* BRIEF
Go through the entries and write each one out again unchanged.

* MATERIAL PROVIDED
(** C8. A popstate state that is present but falsy is treated as absent:
    every registered handler receives the Request that
    [Davis.Request.forPageLoad()] builds, none receives the state; and a
    handler that does receive the event's state received a truthy one. *)
Theorem popstate_falsy_state_is_page_load rs loc ttl ops state url :
  present state = true ->
  to_boolean state = false ->
  let w := after rs loc ttl ops in
  let es := delta (History.popstate state url) w in
  invocations es
  = map (fun h => (h, VRequest (forPageLoad (set_location url w))))
        (registrations ops) /\
  page_loads es = length (registrations ops) /\
  (forall h, (h, state) ∉ invocations es) /\
  (forall h state', (h, state') ∈ invocations
                      (delta (History.popstate state' url) w) ->
                    to_boolean state' = true).
Proof.
  intros Hp Hf w es.
  destruct (popstate_invocations rs loc ttl ops state url) as [Hi Hl].
  fold w es in Hi, Hl. unfold delivered in Hi. rewrite Hf in Hi, Hl.
  split; [done|]. split; [done|]. split.
  - intros h. rewrite Hi. intros (h' & E & _)%list_elem_of_fmap.
    by simplify_eq.
  - intros h state'.
    destruct (popstate_invocations rs loc ttl ops state' url) as [Hi' _].
    fold w in Hi'. rewrite Hi'. unfold delivered.
    intros (h' & E & _)%list_elem_of_fmap.
    destruct (to_boolean state') eqn:Et; [done|]. by simplify_eq.
Qed.

Lemma popstate_falsy_state_is_page_load_witness :
  present (VNumber (Finite 0)) = true /\
  to_boolean (VNumber (Finite 0)) = false /\
  invocations (delta (History.popstate (VNumber (Finite 0)) "/back")
                 (after [] "/" "home" [OnChange 7]))
  = [(HUser 7, VRequest (mkRequest "get" "/back" "home" []))].
Proof.
  split; [reflexivity|]. split; [reflexivity|].
  pose proof (popstate_falsy_state_is_page_load [] "/" "home" [OnChange 7]
                (VNumber (Finite 0)) "/back" eq_refl eq_refl) as H.
  apply proj1 in H. vm_compute in H. vm_compute. exact H.
Defined.

(** ** Dispatch *)

Lemma steps_handler_event w r h :
  steps (handler_events w (VRequest r) h)
  = match h with
    | HUser _ => []
    | HDispatch self => dispatch_steps (routes w) self r
    end.
Proof.
  unfold steps, handler_events. rewrite omap_cons_None by done.
  destruct h as [id|self]; [done|].
  rewrite omap_dispatch_events by done. unfold dispatch_steps.
  by destruct (Route.lookup _ _ _).
Qed.

Lemma steps_handler_events w r hs :
  steps (flat_map (handler_events w (VRequest r)) hs)
  = flat_map (fun self => dispatch_steps (routes w) self r) (dispatchers hs).
Proof.
  induction hs as [|h hs IH]; [done|].
  cbn [flat_map]. unfold steps in *. rewrite omap_app, IH.
  fold (steps (handler_events w (VRequest r) h)). rewrite steps_handler_event.
  by destruct h.
Qed.

Lemma steps_listener_events w state hs :
  steps (flat_map (listener_events w state) (map Wrapped hs))
  = steps (flat_map (handler_events w (delivered w state)) hs).
Proof.
  induction hs as [|h hs IH]; [done|].
  cbn [flat_map map listener_events]. unfold steps in *.
  rewrite !omap_app, IH. by destruct (to_boolean state).
Qed.

Lemma dispatchers_registrations ops : dispatchers (registrations ops) = starts ops.
Proof.
  unfold dispatchers, registrations, starts.
  induction ops as [|o ops IH]; [done|].
  cbn [flat_map]. rewrite omap_app, IH. by destruct o.
Qed.

(** What the started apps do with a request, whichever way it arrives. *)
Lemma steps_pushState rs loc ttl ops r :
  steps (delta (History.pushState r) (after rs loc ttl ops))
  = flat_map (fun self => dispatch_steps rs self r) (starts ops).
Proof.
  rewrite delta_pushState by apply after_wf.
  unfold steps. rewrite omap_cons_None by done.
  fold (steps (flat_map (handler_events (after rs loc ttl ops) (VRequest r))
                 (pushStateHandlers (after rs loc ttl ops)))).
  by rewrite steps_handler_events, after_handlers, after_routes,
    dispatchers_registrations.
Qed.

Lemma steps_replaceState rs loc ttl ops r :
  steps (delta (History.replaceState r) (after rs loc ttl ops))
  = flat_map (fun self => dispatch_steps rs self r) (starts ops).
Proof.
  rewrite delta_replaceState by apply after_wf.
  unfold steps. rewrite omap_cons_None by done.
  fold (steps (flat_map (handler_events (after rs loc ttl ops) (VRequest r))
                 (pushStateHandlers (after rs loc ttl ops)))).
  by rewrite steps_handler_events, after_handlers, after_routes,
    dispatchers_registrations.
Qed.

Lemma steps_popstate rs loc ttl ops state url r :
  delivered (set_location url (after rs loc ttl ops)) state = VRequest r ->
  steps (delta (History.popstate state url) (after rs loc ttl ops))
  = flat_map (fun self => dispatch_steps rs self r) (starts ops).
Proof.
  intros E. rewrite delta_popstate by apply after_wf.
  rewrite after_listeners, steps_listener_events, E, steps_handler_events.
  change (routes (set_location url ?w)) with (routes w).
  by rewrite after_routes, dispatchers_registrations.
Qed.

(** C3. After one [start()] of the app [a] (and no other), each Request
    that the normaliser delivers - pushed, replaced, or handed on by a
    popstate listener - makes the app send one [lookupRoute] notification
    and do one route lookup; on a hit it then sends one [runRoute]
    notification and after it calls the matched route with the Request; on
    a miss it sends one [routeNotFound] notification and calls no route. *)
Theorem started_app_dispatches rs loc ttl ops a r :
  starts ops = [a] ->
  let w := after rs loc ttl ops in
  let expected :=
    Trigger a "lookupRoute" (Some (VRequest r)) ::
    RouteLookup (VString (method r)) (VString (path r)) ::
    match Route.lookup (method r) (path r) rs with
    | Some route => [Trigger a "runRoute" (Some (VRequest r));
                     RouteRun route (VRequest r)]
    | None => [Trigger a "routeNotFound" (Some (VRequest r))]
    end in
  steps (delta (History.pushState r) w) = expected /\
  steps (delta (History.replaceState r) w) = expected /\
  (forall state url,
     delivered (set_location url w) state = VRequest r ->
     steps (delta (History.popstate state url) w) = expected).
Proof.
  intros Hs w expected. unfold w.
  rewrite steps_pushState, steps_replaceState, Hs. cbn [flat_map].
  rewrite app_nil_r. split; [done|]. split; [done|]. intros state url E.
  rewrite (steps_popstate _ _ _ _ _ _ r) by done.
  rewrite Hs. cbn [flat_map]. by rewrite app_nil_r.
Qed.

* SOLUTION FOR THIS PROBLEM
(** C8. A popstate state that is present but falsy is treated as absent:
    every registered handler receives the Request that
    [Davis.Request.forPageLoad()] builds, none receives the state; and a
    handler that does receive the event's state received a truthy one. *)
Theorem popstate_falsy_state_is_page_load rs loc ttl ops state url :
  present state = true ->
  to_boolean state = false ->
  let w := after rs loc ttl ops in
  let es := delta (History.popstate state url) w in
  invocations es
  = map (fun h => (h, VRequest (forPageLoad (set_location url w))))
        (registrations ops) /\
  page_loads es = length (registrations ops) /\
  (forall h, (h, state) ∉ invocations es) /\
  (forall h state', (h, state') ∈ invocations
                      (delta (History.popstate state' url) w) ->
                    to_boolean state' = true).
Proof.
  intros Hp Hf w es.
  destruct (popstate_invocations rs loc ttl ops state url) as [Hi Hl].
  fold w es in Hi, Hl. unfold delivered in Hi. rewrite Hf in Hi, Hl.
  split; [done|]. split; [done|]. split.
  - intros h. rewrite Hi. intros (h' & E & _)%list_elem_of_fmap.
    by simplify_eq.
  - intros h state'.
    destruct (popstate_invocations rs loc ttl ops state' url) as [Hi' _].
    fold w in Hi'. rewrite Hi'. unfold delivered.
    intros (h' & E & _)%list_elem_of_fmap.
    destruct (to_boolean state') eqn:Et; [done|]. by simplify_eq.
Qed.

Lemma popstate_falsy_state_is_page_load_witness :
  present (VNumber (Finite 0)) = true /\
  to_boolean (VNumber (Finite 0)) = false /\
  invocations (delta (History.popstate (VNumber (Finite 0)) "/back")
                 (after [] "/" "home" [OnChange 7]))
  = [(HUser 7, VRequest (mkRequest "get" "/back" "home" []))].
Proof.
  split; [reflexivity|]. split; [reflexivity|].
  pose proof (popstate_falsy_state_is_page_load [] "/" "home" [OnChange 7]
                (VNumber (Finite 0)) "/back" eq_refl eq_refl) as H.
  apply proj1 in H. vm_compute in H. vm_compute. exact H.
Defined.

(** ** Dispatch *)

Lemma steps_handler_event w r h :
  steps (handler_events w (VRequest r) h)
  = match h with
    | HUser _ => []
    | HDispatch self => dispatch_steps (routes w) self r
    end.
Proof.
  unfold steps, handler_events. rewrite omap_cons_None by done.
  destruct h as [id|self]; [done|].
  rewrite omap_dispatch_events by done. unfold dispatch_steps.
  by destruct (Route.lookup _ _ _).
Qed.

Lemma steps_handler_events w r hs :
  steps (flat_map (handler_events w (VRequest r)) hs)
  = flat_map (fun self => dispatch_steps (routes w) self r) (dispatchers hs).
Proof.
  induction hs as [|h hs IH]; [done|].
  cbn [flat_map]. unfold steps in *. rewrite omap_app, IH.
  fold (steps (handler_events w (VRequest r) h)). rewrite steps_handler_event.
  by destruct h.
Qed.

Lemma steps_listener_events w state hs :
  steps (flat_map (listener_events w state) (map Wrapped hs))
  = steps (flat_map (handler_events w (delivered w state)) hs).
Proof.
  induction hs as [|h hs IH]; [done|].
  cbn [flat_map map listener_events]. unfold steps in *.
  rewrite !omap_app, IH. by destruct (to_boolean state).
Qed.

Lemma dispatchers_registrations ops : dispatchers (registrations ops) = starts ops.
Proof.
  unfold dispatchers, registrations, starts.
  induction ops as [|o ops IH]; [done|].
  cbn [flat_map]. rewrite omap_app, IH. by destruct o.
Qed.

(** What the started apps do with a request, whichever way it arrives. *)
Lemma steps_pushState rs loc ttl ops r :
  steps (delta (History.pushState r) (after rs loc ttl ops))
  = flat_map (fun self => dispatch_steps rs self r) (starts ops).
Proof.
  rewrite delta_pushState by apply after_wf.
  unfold steps. rewrite omap_cons_None by done.
  fold (steps (flat_map (handler_events (after rs loc ttl ops) (VRequest r))
                 (pushStateHandlers (after rs loc ttl ops)))).
  by rewrite steps_handler_events, after_handlers, after_routes,
    dispatchers_registrations.
Qed.

Lemma steps_replaceState rs loc ttl ops r :
  steps (delta (History.replaceState r) (after rs loc ttl ops))
  = flat_map (fun self => dispatch_steps rs self r) (starts ops).
Proof.
  rewrite delta_replaceState by apply after_wf.
  unfold steps. rewrite omap_cons_None by done.
  fold (steps (flat_map (handler_events (after rs loc ttl ops) (VRequest r))
                 (pushStateHandlers (after rs loc ttl ops)))).
  by rewrite steps_handler_events, after_handlers, after_routes,
    dispatchers_registrations.
Qed.

Lemma steps_popstate rs loc ttl ops state url r :
  delivered (set_location url (after rs loc ttl ops)) state = VRequest r ->
  steps (delta (History.popstate state url) (after rs loc ttl ops))
  = flat_map (fun self => dispatch_steps rs self r) (starts ops).
Proof.
  intros E. rewrite delta_popstate by apply after_wf.
  rewrite after_listeners, steps_listener_events, E, steps_handler_events.
  change (routes (set_location url ?w)) with (routes w).
  by rewrite after_routes, dispatchers_registrations.
Qed.

(** C3. After one [start()] of the app [a] (and no other), each Request
    that the normaliser delivers - pushed, replaced, or handed on by a
    popstate listener - makes the app send one [lookupRoute] notification
    and do one route lookup; on a hit it then sends one [runRoute]
    notification and after it calls the matched route with the Request; on
    a miss it sends one [routeNotFound] notification and calls no route. *)
Theorem started_app_dispatches rs loc ttl ops a r :
  starts ops = [a] ->
  let w := after rs loc ttl ops in
  let expected :=
    Trigger a "lookupRoute" (Some (VRequest r)) ::
    RouteLookup (VString (method r)) (VString (path r)) ::
    match Route.lookup (method r) (path r) rs with
    | Some route => [Trigger a "runRoute" (Some (VRequest r));
                     RouteRun route (VRequest r)]
    | None => [Trigger a "routeNotFound" (Some (VRequest r))]
    end in
  steps (delta (History.pushState r) w) = expected /\
  steps (delta (History.replaceState r) w) = expected /\
  (forall state url,
     delivered (set_location url w) state = VRequest r ->
     steps (delta (History.popstate state url) w) = expected).
Proof.
  intros Hs w expected. unfold w.
  rewrite steps_pushState, steps_replaceState, Hs. cbn [flat_map].
  rewrite app_nil_r. split; [done|]. split; [done|]. intros state url E.
  rewrite (steps_popstate _ _ _ _ _ _ r) by done.
  rewrite Hs. cbn [flat_map]. by rewrite app_nil_r.
Qed.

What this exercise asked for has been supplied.